Эх, жизнь... Синее море - золотые якоря.
Глава 3.
Такой тихий инженер.
Раз-два! Раз-два! Вдох-выдох. Наклоны, приседания, гантели, отжимания. Обязательный душ. Сначала чуть теплый, все что может обеспечить поселковая КЭЧ, затем - от души холодный. Этого - сколько угодно. Спасибо северному морозцу. Бодрящий, даже излишне. Но все равно - спасибо. Максимум-максиморум ожидаемого в серой, с заляпанными смолой стыками бетонной пятиэтажке, нелепо, неэстетично воткнутой между лысых сопок. Жалкий приют семейных и не очень, работников номерного флотского завода по ремонту и обслуживанию субмарин.
Вырубив воду, Артур Игоревич тщательно насухо вытер широким голубеньким полотенцем с розовыми цветочками по полю, ухоженное, безволосое, беломолочное совсем молодое тело. Критически оглядел себя в настенном, вделанном в белую плитку ванной, зеркале. Остался доволен. Зябко передернул мягкими покатыми плечами. Натянул белые трусики египетского хлопка, ласково прихлопнул ладошкой по оттопыренному задку. "Хорош, хорош, шельмец!" . Накинул расписанный павлинами стеганный халат, японский, из ленинградской комиссионки.

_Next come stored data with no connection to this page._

(** X12. Whatever the query says, [RouteListProjects] asks the service
    once, for a page of 1 to 20 projects at an offset that is not
    negative, with no skills filter. A requested size between 1 and 20
    is passed as it is, any other becomes 20; a requested offset from 0
    to [MaxInt] is passed as it is. *)
Theorem RouteListProjects_page (request : Request) :
  exists pageSize pageOffset tags,
    asked (RouteListProjects WriteJson IntFromQuery ListProjects request) = [AskListProjects pageSize pageOffset tags []] /\
    1 <= pageSize <= 20 /\
    0 <= pageOffset < 2 ^ 64 /\
    (let size := fst (IntFromQuery request "pageSize" 20) in
     pageSize = if (1 <=? size) && (size <=? 20) then size else 20) /\
    (let offset := fst (IntFromQuery request "pageOffset" 0) in
     0 <= offset <= MaxInt -> pageOffset = offset).
Proof.
  unfold RouteListProjects.
  destruct (IntFromQuery request "pageSize" 20) as [size e1].
  destruct (IntFromQuery request "pageOffset" 0) as [offset e2].
  cbn [fst].
  set (tags := if (0 <? length (Query request "tags"))%nat then _ else _).
  set (ps := if (size <? 1) || (20 <? size) then 20 else size).
  set (po := if offset <? 1 then 0 else offset).
  exists (uint ps), (uint po), tags.
  assert (Hps : 1 <= ps <= 20 /\ ps = if (1 <=? size) && (size <=? 20) then size else 20).
  { subst ps.
    destruct (Z.ltb_spec size 1), (Z.ltb_spec 20 size),
             (Z.leb_spec 1 size), (Z.leb_spec size 20); cbn; lia. }
  assert (Hu : uint ps = ps) by (unfold uint; apply Z.mod_small; lia).
  assert (Hpo : 0 <= uint po < 2 ^ 64) by (unfold uint; apply Z.mod_pos_bound; lia).
  split; [|rewrite Hu; split; [apply Hps|split; [exact Hpo|split; [apply Hps|]]]].
  - destruct (ListProjects (uint ps) (uint po) tags []) as [l [e|]]; reflexivity.
  - intros Hoff. subst po. unfold MaxInt in Hoff. unfold uint.
    destruct (Z.ltb_spec offset 1); rewrite Z.mod_small; lia.
Qed.

(** X13. The tags handed to the service are the comma-separated pieces
    of every [tags] value of the query, in order; values without a comma
    are handed over as they are, an empty value included. *)
Theorem RouteListProjects_tags (request : Request) :
  exists pageSize pageOffset tags,
    asked (RouteListProjects WriteJson IntFromQuery ListProjects request) = [AskListProjects pageSize pageOffset tags []] /\
    tags = flat_map (fun v => strings_Split v ",") (Query request "tags") /\
    (Forall (fun v => ~ In ","%char (list_ascii_of_string v)) (Query request "tags") ->
     tags = Query request "tags").
Proof.
  unfold RouteListProjects.
  destruct (IntFromQuery request "pageSize" 20) as [size e1].
  destruct (IntFromQuery request "pageOffset" 0) as [offset e2].
  set (tags := if (0 <? length (Query request "tags"))%nat then _ else _).
  set (ps := if (size <? 1) || (20 <? size) then 20 else size).
  set (po := if offset <? 1 then 0 else offset).
  exists (uint ps), (uint po), tags.
  assert (Htags : tags = flat_map (fun v => strings_Split v ",") (Query request "tags")).
  { subst tags. destruct (Query request "tags") as [|v vs] eqn:Hq; [reflexivity|].
    cbn [length Nat.ltb Nat.leb]. cbv zeta. now rewrite strings_Split_Join. }
  split; [|split].
  - destruct (ListProjects (uint ps) (uint po) tags []) as [l [e|]]; reflexivity.
  - exact Htags.
  - rewrite Htags. clear. induction 1 as [|v vs Hv _ IH]; [reflexivity|].
    cbn [flat_map]. rewrite strings_Split_whole by exact Hv. now rewrite IH.
Qed.

(** X14. When the service answers, the response is status 200 with as
    many summaries, in the same order; each has its id, name, tags and
    short description as the service gave them and an empty, non-nil
    skills array. When the service fails its error is returned and
    nothing is written. *)
Theorem RouteListProjects_response (request : Request) :
  forall pageSize pageOffset tags skills,
    asked (RouteListProjects WriteJson IntFromQuery ListProjects request) = [AskListProjects pageSize pageOffset tags skills] ->
    match ListProjects pageSize pageOffset tags skills with
    | (_, Some e) =>
        written (RouteListProjects WriteJson IntFromQuery ListProjects request) = None /\ returned (RouteListProjects WriteJson IntFromQuery ListProjects request) = Some e
    | (summaries, None) =>
        exists sent_out,
          written (RouteListProjects WriteJson IntFromQuery ListProjects request) = Some (StatusOK, Some (JSummaries sent_out)) /\
          returned (RouteListProjects WriteJson IntFromQuery ListProjects request) = WriteJson StatusOK (JSummaries sent_out) /\
          Forall2 (fun s s' =>
                     ProjectSummaryDto.Skills s' = Some [] /\
                     ProjectSummaryDto.Id s' = ProjectSummaryDto.Id s /\
                     ProjectSummaryDto.Name s' = ProjectSummaryDto.Name s /\
                     ProjectSummaryDto.Tags s' = ProjectSummaryDto.Tags s /\
                     ProjectSummaryDto.ShortDescription s' =
                       ProjectSummaryDto.ShortDescription s)
                  summaries sent_out
    end.
Proof.
  unfold RouteListProjects.
  destruct (IntFromQuery request "pageSize" 20) as [size e1].
  destruct (IntFromQuery request "pageOffset" 0) as [offset e2].
  set (tags0 := if (0 <? length (Query request "tags"))%nat then _ else _).
  set (ps := if (size <? 1) || (20 <? size) then 20 else size).
  set (po := if offset <? 1 then 0 else offset).
  intros pageSize pageOffset tags skills Hasked.
  assert (Hcall : AskListProjects (uint ps) (uint po) tags0 [] =
                  AskListProjects pageSize pageOffset tags skills).
  { destruct (ListProjects (uint ps) (uint po) tags0 []) as [l [e|]];
      cbn [asked] in Hasked; congruence. }
  injection Hcall as <- <- <- <-.
  destruct (ListProjects (uint ps) (uint po) tags0 []) as [l [e|]]; cbn [written returned].
  - auto.
  - eexists. repeat split. clear. induction l as [|s l IH]; cbn; constructor; auto.
Qed.

End ListRoute.

Lemma RouteListProjects_page_witness :
  exists tags,
    asked (RouteListProjects sample_WriteJson sample_IntFromQuery sample_ListProjects
             page_request) = [AskListProjects 10 1 tags []].
Proof.
  destruct (RouteListProjects_page sample_WriteJson sample_IntFromQuery
              sample_ListProjects page_request)
    as (pageSize & pageOffset & tags & Hasked & _ & _ & Hsize & Hoffset).
  exists tags. rewrite Hasked, Hsize, Hoffset; [reflexivity|].
  vm_compute. split; discriminate.
Defined.

Lemma RouteListProjects_tags_witness :
  exists pageSize pageOffset,
    asked (RouteListProjects sample_WriteJson sample_IntFromQuery sample_ListProjects
             page_request) = [AskListProjects pageSize pageOffset ["go"; "rust"] []].
Proof.
  destruct (RouteListProjects_tags sample_WriteJson sample_IntFromQuery
              sample_ListProjects page_request)
    as (pageSize & pageOffset & tags & Hasked & Htags & _).
  exists pageSize, pageOffset. rewrite Hasked, Htags. reflexivity.
Defined.

Lemma RouteListProjects_response_witness :
  exists sent_out,
    written (RouteListProjects sample_WriteJson sample_IntFromQuery sample_ListProjects
               page_request) = Some (StatusOK, Some (JSummaries sent_out)) /\
    Forall (fun s => ProjectSummaryDto.Skills s = Some []) sent_out.
Proof.
  pose proof (RouteListProjects_response sample_WriteJson sample_IntFromQuery
                sample_ListProjects page_request 10 1 ["go"; "rust"] [] eq_refl) as H.
  cbn [sample_ListProjects] in H.
  destruct H as (sent_out & Hw & _ & Hall).
  exists sent_out. split; [exact Hw|].
  inversion Hall as [|s s' l l' Hs Hrest]; subst.
  inversion Hrest; subst. constructor; [apply Hs | constructor].
Defined.

(** ** Creating a project and fetching it *)

Section ItemRoutes.

Variable CheckSession : Request -> Z * option error.
Variable ReadJson : Request -> NewProjectDto.t * option error.
Variable WriteJson : Z -> Body -> option error.
Variable ProjectNotFoundError : error.
Variable Service_CreateProject : NewProjectDto.t -> option Project.t * option error.
Variable Service_GetProject : Z -> ProjectDto.t * option error.

(** X15. The path that [RouteCreateProject] announces in its Location
    header leads back to the project created: for every id of a [uint],
    [RouteGetProject], given the last segment of that path as its
    [projectId] variable, asks the service for exactly that id. *)
Theorem Location_leads_back
  (request lookup : Request) (dto : NewProjectDto.t) (created : Project.t) (uid : Z) :
  CheckSession request = (uid, None) ->
  ReadJson request = (dto, None) ->
  Service_CreateProject dto = (Some created, None) ->
  0 <= Project.ID created < 2 ^ 64 ->
  exists segment,
    header (RouteCreateProject CheckSession ReadJson WriteJson Service_CreateProject request)
      = [("Location", "/projects/" +:+ segment)] /\
    (Vars lookup "projectId" = Some segment ->
     asked (RouteGetProject WriteJson ProjectNotFoundError Service_GetProject lookup)
       = [AskGetProject (Project.ID created)]).
Proof.
  intros Hcheck Hread Hcreate Hid.
  exists (Itoa (int (Project.ID created))). split.
  - unfold RouteCreateProject. rewrite Hcheck, Hread, Hcreate. reflexivity.
  - intros Hvar. unfold RouteGetProject. rewrite Hvar.
    unfold Itoa. rewrite Atoi_FormatInt by apply int_range.
    rewrite uint_int by exact Hid.
    destruct (Service_GetProject (Project.ID created)) as [d [e|]];
      [destruct (errors_Is e ProjectNotFoundError)|]; reflexivity.
Qed.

Топили как обычно, то есть паршиво. Кочегары в поселковой котельной вновь перебрали ночью лишку. Впрочем, чего еще можно ожидать от чумазых, постоянно пьяных, матерящихся и грубящих, нехороших людей?
Под традиционные, словно смена дня и ночи, утренние размышления успел побриться, освежиться из пульверизатора лучшим, естественно из того что смог найти, одеколоном. Воскресный день начался.
Старший инженер, милейший человек Артур Игоревич, обожал дни когда оставался дома, в своем, отгороженном от посторонних гнездышке. Для него не столь уж и важно было выходной, праздничный, больничный день, главное - не нужно натягивать поверх чистого изящного белья уродливый комбинезон, запихивать в портфель бумаги, завтрак-тормозок, термосик с кофе или чаем, хлопать по карманам, проверяя наличие ключей, печаток, пропуска. Затем восемь, а то и больше, каторжных часов сливаться, мимикрировать, общаться с серой, презираемой всеми фибрами души, дурнопахнущей толпой работяг и коллег. Вежливо всем улыбаться, пожимать руки... Печально, противно, но это его крест, его удел.
Закончив столь ненавистный трудовой день, инженер бежал затем по магазинам, делал необходимые закупки, в конце-концов облегченно вздохнув скрывался за дверью своей однокомнатной квартирки, словно рак-отшельник в персональной ракушке. Его крепость, убежище, тихая. надежная пристань. Здесь он наконец обретал покой, вновь становился самим собой.